“Where can I get something to eat, then?” said the visitor, feeling half amused, his difficulty with Hazel passing rapidly away.
“Somut to ee-yut. Why don’t yer go ho-um?”
“Hang the boy! Oh, here’s the round-faced chap. I beg your pardon, can you direct me to the best hotel?”
“Straight past the church, sir, and round into the market-place.”
“Thanks; I can get some lunch or dinner there, I suppose?”
“Ye-es,” said Mr William Forth Burge. “I should think so.”
“I came down from town by the mail last night, and walked over from Burtwick this morning. Strange in the place, you see.”
“May I offer you a bit of dinner, sir? I know London well, though I’m a native here, and as a friend of our new schoolmistress—”

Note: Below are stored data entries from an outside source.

(** X11.  Every user can reach every datacenter field: for a secret
    that decodes, any 56 leading bytes and any field bytes, the 64 bytes
    made of the leading bytes followed by EF EF EF EF and the field
    XORed with the end of the user's keystream are a preamble whose trial
    decryption ends in EF EF EF EF followed by the field.  Wherever the
    user stands in the table, the handshake returns that user for this
    preamble, with dc_idx = abs(signed field) - 1, provided every user
    listed before decodes and misses the magic on it; and in any table
    of decodable secrets that lists the user the handshake returns a
    user whose secret shows the magic.  The preamble is a byte string
    whenever the block cipher returns bytes. *)
Theorem every_field_reachable (reader writer : stream_id) (u hex : string)
    (secret head : bytes) (f0 f1 g0 g1 : Z) :
  (forall k b, Forall is_byte (aes_encrypt k b)) ->
  fromhex hex = Some secret ->
  length head = 56%nat ->
  Forall is_byte head ->
  Forall is_byte [f0; f1; g0; g1] ->
  exists P,
    P = head
        ++ xor_bytes [239; 239; 239; 239; f0; f1; g0; g1]
             (skipn 56 (keystream_blocks
                          (sha256 (slice head 8 40 ++ secret))
                          (int_from_bytes_big (slice head 40 56) mod COUNTER_MODULUS)
                          4))
    /\ length P = 64%nat
    /\ Forall is_byte P
    /\ firstn 56 P = head
    /\ skipn 56 (trial_decrypt P secret) = [239; 239; 239; 239; f0; f1; g0; g1]
    /\ (forall before rest,
           Forall (fun uh => exists s, fromhex (snd uh) = Some s
                                       /\ magic_found P s = false) before ->
           exists hs,
             fst (handle_handshake (before ++ (u, hex) :: rest) reader writer (Ok P))
             = Ok (Some hs)
             /\ hs_user hs = u
             /\ hs_dc_idx hs = Z.abs (signed_le_i16 f0 f1) - 1)
    /\ (forall users,
           In (u, hex) users ->
           Forall (fun uh => fromhex (snd uh) <> None) users ->
           exists hs hex' secret',
             fst (handle_handshake users reader writer (Ok P)) = Ok (Some hs)
             /\ In (hs_user hs, hex') users
             /\ fromhex hex' = Some secret'
             /\ magic_found P secret' = true).
Proof.
  intros Haes Hhex Hhead Hbytes Hfield.
  set (tail := [239; 239; 239; 239; f0; f1; g0; g1]).
  set (K := keystream_blocks (sha256 (slice head 8 40 ++ secret))
              (int_from_bytes_big (slice head 40 56) mod COUNTER_MODULUS) 4).
  assert (HK : length K = 64%nat) by (unfold K; now rewrite keystream_blocks_length).
  assert (HK' : length (skipn 56 K) = 8%nat) by (rewrite length_skipn; lia).
  set (P := head ++ xor_bytes tail (skipn 56 K)).
  assert (HP : length P = 64%nat).
  { unfold P. rewrite length_app, xor_bytes_length, Hhead by (rewrite HK'; cbn; lia).
    reflexivity. }
  assert (Hkey : dec_key_of P secret = sha256 (slice head 8 40 ++ secret)).
  { unfold dec_key_of, P. now rewrite slice_app_l by lia. }
  assert (Hiv : dec_iv_of P = int_from_bytes_big (slice head 40 56)).
  { unfold dec_iv_of, P. now rewrite slice_app_l by lia. }
  assert (Hdec : skipn 56 (trial_decrypt P secret) = tail).
  { rewrite trial_decrypt_xor by exact HP. rewrite Hkey, Hiv. fold K.
    rewrite xor_bytes_skipn. unfold P.
    rewrite skipn_app, Hhead, Nat.sub_diag, skipn_O.
    rewrite skipn_all2 by lia. cbn [app].
    apply xor_bytes_involutive. rewrite HK'. cbn. lia. }
  assert (H56 : firstn 56 P = head).
  { unfold P. rewrite firstn_app, Hhead, Nat.sub_diag, firstn_O, app_nil_r.
    apply firstn_all2. lia. }
  assert (Hmagic : magic_found P secret = true).
  { unfold magic_found, slice. cbn [Nat.sub]. rewrite Hdec. reflexivity. }
  assert (Hfld : slice (trial_decrypt P secret) 60 62 = [f0; f1]).
  { unfold slice. cbn [Nat.sub].
    change 60%nat with (4 + 56)%nat. rewrite <- skipn_skipn, Hdec. reflexivity. }
  assert (Hall : firstn 64 P = P) by (apply firstn_all2; lia).
  exists P. split; [reflexivity|]. split; [exact HP|].
  split; [|split; [exact H56|split; [exact Hdec|split]]].
  - unfold P. apply Forall_app. split; [exact Hbytes|].
    apply xor_bytes_is_byte.
    + unfold tail. do 4 (constructor; [unfold is_byte; lia|]). exact Hfield.
    + apply Forall_drop. unfold K. now apply keystream_blocks_is_byte.
  - intros before rest Hbefore.
    pose proof (handle_handshake_first_match P reader writer before rest u hex secret
                  ltac:(lia)) as Hacc.
    rewrite Hall in Hacc. specialize (Hacc Hbefore Hhex Hmagic).
    eexists. split; [exact (f_equal fst Hacc)|].
    cbn [hs_user hs_dc_idx]. split; [reflexivity|].
    now rewrite Hfld, signed_le_i16_spec.
  - intros users Hin Hdecode.
    destruct (handle_handshake_users_some_match P reader writer users u hex secret
                Hdecode Hin Hhex Hmagic) as [hs [hex' [s' [E [Hi [Hh Hm]]]]]].
    exists hs, hex', s'. split; [|split; [exact Hi|now split]].
    unfold handle_handshake. change HANDSHAKE_LEN with 64%nat.
    rewrite readexactly_ok by lia. rewrite Hall. exact E.
Qed.
End Reachable.

Lemma toy_aes_encrypt_is_byte (k b : bytes) : Forall is_byte (toy_aes_encrypt k b).
Proof.
  unfold toy_aes_encrypt. apply List.Forall_forall. intros x Hx.
  apply in_map_iff in Hx as [i [<- _]].
  unfold is_byte. apply Z.mod_pos_bound. lia.
Qed.

Lemma every_field_reachable_witness :
  (forall k b, Forall is_byte (@aes_encrypt toy_primitives k b))
  /\ Forall is_byte example_head
  /\ exists P,
      length P = 64%nat
      /\ firstn 56 P = example_head
      /\ Forall (fun uh => exists s, @fromhex toy_primitives (snd uh) = Some s
                                     /\ @magic_found toy_primitives P s = false)
                [("alice"%string, "ffffffffffffffffffffffffffffffff"%string)]
      /\ exists hs,
          fst (@handle_handshake toy_primitives example_users
                 Client Client (Ok P)) = Ok (Some hs)
          /\ hs_user hs = "tg"%string
          /\ hs_dc_idx hs = 1.
Proof.
  assert (H1 : forall k b, Forall is_byte (@aes_encrypt toy_primitives k b))
    by exact toy_aes_encrypt_is_byte.
  assert (H2 : Forall is_byte example_head)
    by (repeat constructor; unfold is_byte; lia).
  split; [exact H1|]. split; [exact H2|].
  destruct (@every_field_reachable toy_primitives Client Client "tg"%string
              example_secret_hex example_secret example_head 254 255 0 0
              H1 eq_refl eq_refl H2
              ltac:(repeat constructor; unfold is_byte; lia))
    as [P [HeqP [HP [_ [Hh [_ [Hfirst _]]]]]]].
  assert (Hmiss : Forall (fun uh => exists s, @fromhex toy_primitives (snd uh) = Some s
                                     /\ @magic_found toy_primitives P s = false)
                    [("alice"%string, "ffffffffffffffffffffffffffffffff"%string)]).
  { constructor; [|constructor]. exists (repeat 255 16%nat).
    split; [reflexivity|]. rewrite HeqP. vm_compute. reflexivity. }
  exists P. split; [exact HP|]. split; [exact Hh|]. split; [exact Hmiss|].
  destruct (Hfirst [("alice"%string, "ffffffffffffffffffffffffffffffff"%string)] []
              Hmiss) as [hs [E1 [E2 E3]]].
  exists hs. split; [exact E1|]. split; [exact E2|exact E3].
Defined.

(** ** What goes on the wire to the datacenter *)

Section Wire.
Context `{Primitives}.

Lemma upstream_wire_xor (rnd : bytes) :
  length rnd = 64%nat ->
  upstream_wire rnd
  = firstn 56 rnd
    ++ xor_bytes (skipn 56 rnd)
         (skipn 56 (keystream_blocks (slice rnd 8 40)
                      (int_from_bytes_big (slice rnd 40 56) mod COUNTER_MODULUS) 4)).
Proof.
  intros Hr. unfold upstream_wire, upstream_encryptor.
  rewrite encrypt_fresh_64 by exact Hr. cbn [fst].
  now rewrite xor_bytes_skipn.
Qed.

Lemma upstream_preamble_magic (reuse : option bytes) (draws : list bytes) (rnd : bytes) :
  Forall (fun d => length d = 64%nat) draws ->
  reuse = None \/ (exists r, reuse = Some r /\ length r = 48%nat) ->
  upstream_preamble reuse draws = Some rnd ->
  slice rnd 56 60 = MAGIC_VAL_TO_CHECK.
Proof.
  intros Hlen Hreuse. unfold upstream_preamble.
  change (MAGIC_VAL_POS + 4)%nat with 60%nat. change MAGIC_VAL_POS with 56%nat.
  change (SKIP_LEN + KEY_LEN + IV_LEN)%nat with 56%nat. change SKIP_LEN with 8%nat.
  destruct (sample_preamble draws) as [rnd0|] eqn:Es; [|discriminate].
  intros Hrnd.
  assert (H0 : length rnd0 = 64%nat).
  { destruct (sample_preamble_accepted _ _ Es) as [Hin _].
    exact (proj1 (List.Forall_forall _ _) Hlen _ Hin). }
  assert (H1 : length (set_slice rnd0 56 60 MAGIC_VAL_TO_CHECK) = 64%nat).
  { rewrite set_slice_length by lia. rewrite H0. reflexivity. }
  assert (Hm : slice (set_slice rnd0 56 60 MAGIC_VAL_TO_CHECK) 56 60
               = MAGIC_VAL_TO_CHECK).
  { apply slice_set_slice; [lia|reflexivity]. }
  destruct Hreuse as [->|[r [-> Hr]]]; [now injection Hrnd as <-|].
  destruct r as [|b r]; [discriminate Hr|].
  set (v := rev (b :: r)) in *.
  assert (Hv : length v = 48%nat) by (unfold v; now rewrite length_rev).
  assert (E : rnd = set_slice (set_slice rnd0 56 60 MAGIC_VAL_TO_CHECK) 8 56 v)
    by congruence.
  subst rnd. unfold slice at 1.
  rewrite skipn_set_slice by lia. exact Hm.
Qed.

(** X12.  The 64 bytes sent to the datacenter are readable by a peer
    that knows nothing but those bytes: keying a CTR cipher from bytes
    8..40 and 40..56 of what was received and decrypting all of it gives
    back the last eight bytes of the settled preamble, which start with
    the magic EF EF EF EF; the first 56 bytes travel in the clear. *)
Theorem upstream_wire_round_trip (reuse : option bytes) (draws : list bytes)
    (rnd : bytes) :
  Forall (fun d => length d = 64%nat) draws ->
  reuse = None \/ (exists r, reuse = Some r /\ length r = 48%nat) ->
  upstream_preamble reuse draws = Some rnd ->
  length (upstream_wire rnd) = 64%nat
  /\ firstn 56 (upstream_wire rnd) = firstn 56 rnd
  /\ skipn 56 (fst (decrypt (create_aes (slice (upstream_wire rnd) 8 40)
                               (int_from_bytes_big (slice (upstream_wire rnd) 40 56)))
                            (upstream_wire rnd)))
     = skipn 56 rnd
  /\ slice (fst (decrypt (create_aes (slice (upstream_wire rnd) 8 40)
                            (int_from_bytes_big (slice (upstream_wire rnd) 40 56)))
                         (upstream_wire rnd))) 56 60
     = [239; 239; 239; 239].
Proof.
  intros Hlen Hreuse Hrnd.
  pose proof (upstream_preamble_length _ _ _ Hlen Hreuse Hrnd) as H64.
  pose proof (upstream_preamble_magic _ _ _ Hlen Hreuse Hrnd) as Hmagic.
  set (K := keystream_blocks (slice rnd 8 40)
              (int_from_bytes_big (slice rnd 40 56) mod COUNTER_MODULUS) 4).
  assert (HK : length K = 64%nat) by (unfold K; now rewrite keystream_blocks_length).
  assert (Hw : upstream_wire rnd = firstn 56 rnd ++ xor_bytes (skipn 56 rnd) (skipn 56 K))
    by (now apply upstream_wire_xor).
  assert (Hf : length (firstn 56 rnd) = 56%nat) by (rewrite length_firstn; lia).
  assert (Hx : length (xor_bytes (skipn 56 rnd) (skipn 56 K)) = 8%nat).
  { rewrite xor_bytes_length; rewrite !length_skipn; lia. }
  assert (Hwl : length (upstream_wire rnd) = 64%nat).
  { rewrite Hw, length_app, Hf, Hx. reflexivity. }
  assert (Hs1 : slice (upstream_wire rnd) 8 40 = slice rnd 8 40).
  { rewrite Hw, slice_app_l by lia. unfold slice.
    rewrite skipn_firstn_comm, firstn_firstn. reflexivity. }
  assert (Hs2 : slice (upstream_wire rnd) 40 56 = slice rnd 40 56).
  { rewrite Hw, slice_app_l by lia. unfold slice.
    rewrite skipn_firstn_comm, firstn_firstn. reflexivity. }
  assert (Hd : skipn 56 (fst (decrypt (create_aes (slice (upstream_wire rnd) 8 40)
                     (int_from_bytes_big (slice (upstream_wire rnd) 40 56)))
                     (upstream_wire rnd))) = skipn 56 rnd).
  { unfold decrypt. rewrite encrypt_fresh_64 by exact Hwl. cbn [fst].
    rewrite Hs1, Hs2. fold K. rewrite xor_bytes_skipn, Hw.
    rewrite skipn_app, Hf, Nat.sub_diag, skipn_O, skipn_all2 by lia.
    cbn [app]. apply xor_bytes_involutive. rewrite !length_skipn. lia. }
  split; [exact Hwl|]. split; [|split; [exact Hd|]].
  - rewrite Hw, firstn_app, Hf, Nat.sub_diag, firstn_O, app_nil_r.
    apply firstn_all2. lia.
  - unfold slice at 1. unfold slice in Hmagic. rewrite Hd. exact Hmagic.
Qed.
End Wire.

“Oh, I should hardly like to intrude,” cried the young man apologetically.
“Pray come,” said the ex-butcher eagerly, for he longed to get the young man under his roof. He did not know why: in fact he felt almost hurt at his coming there that morning; and again, he did not know why, but he knew one thing, and that was that he would have given ten pounds that moment to know why Archibald Graves had come down that day, and what he said to Miss Thorne, and—yes, he would have given twenty pounds to know what Hazel Thorne said to him.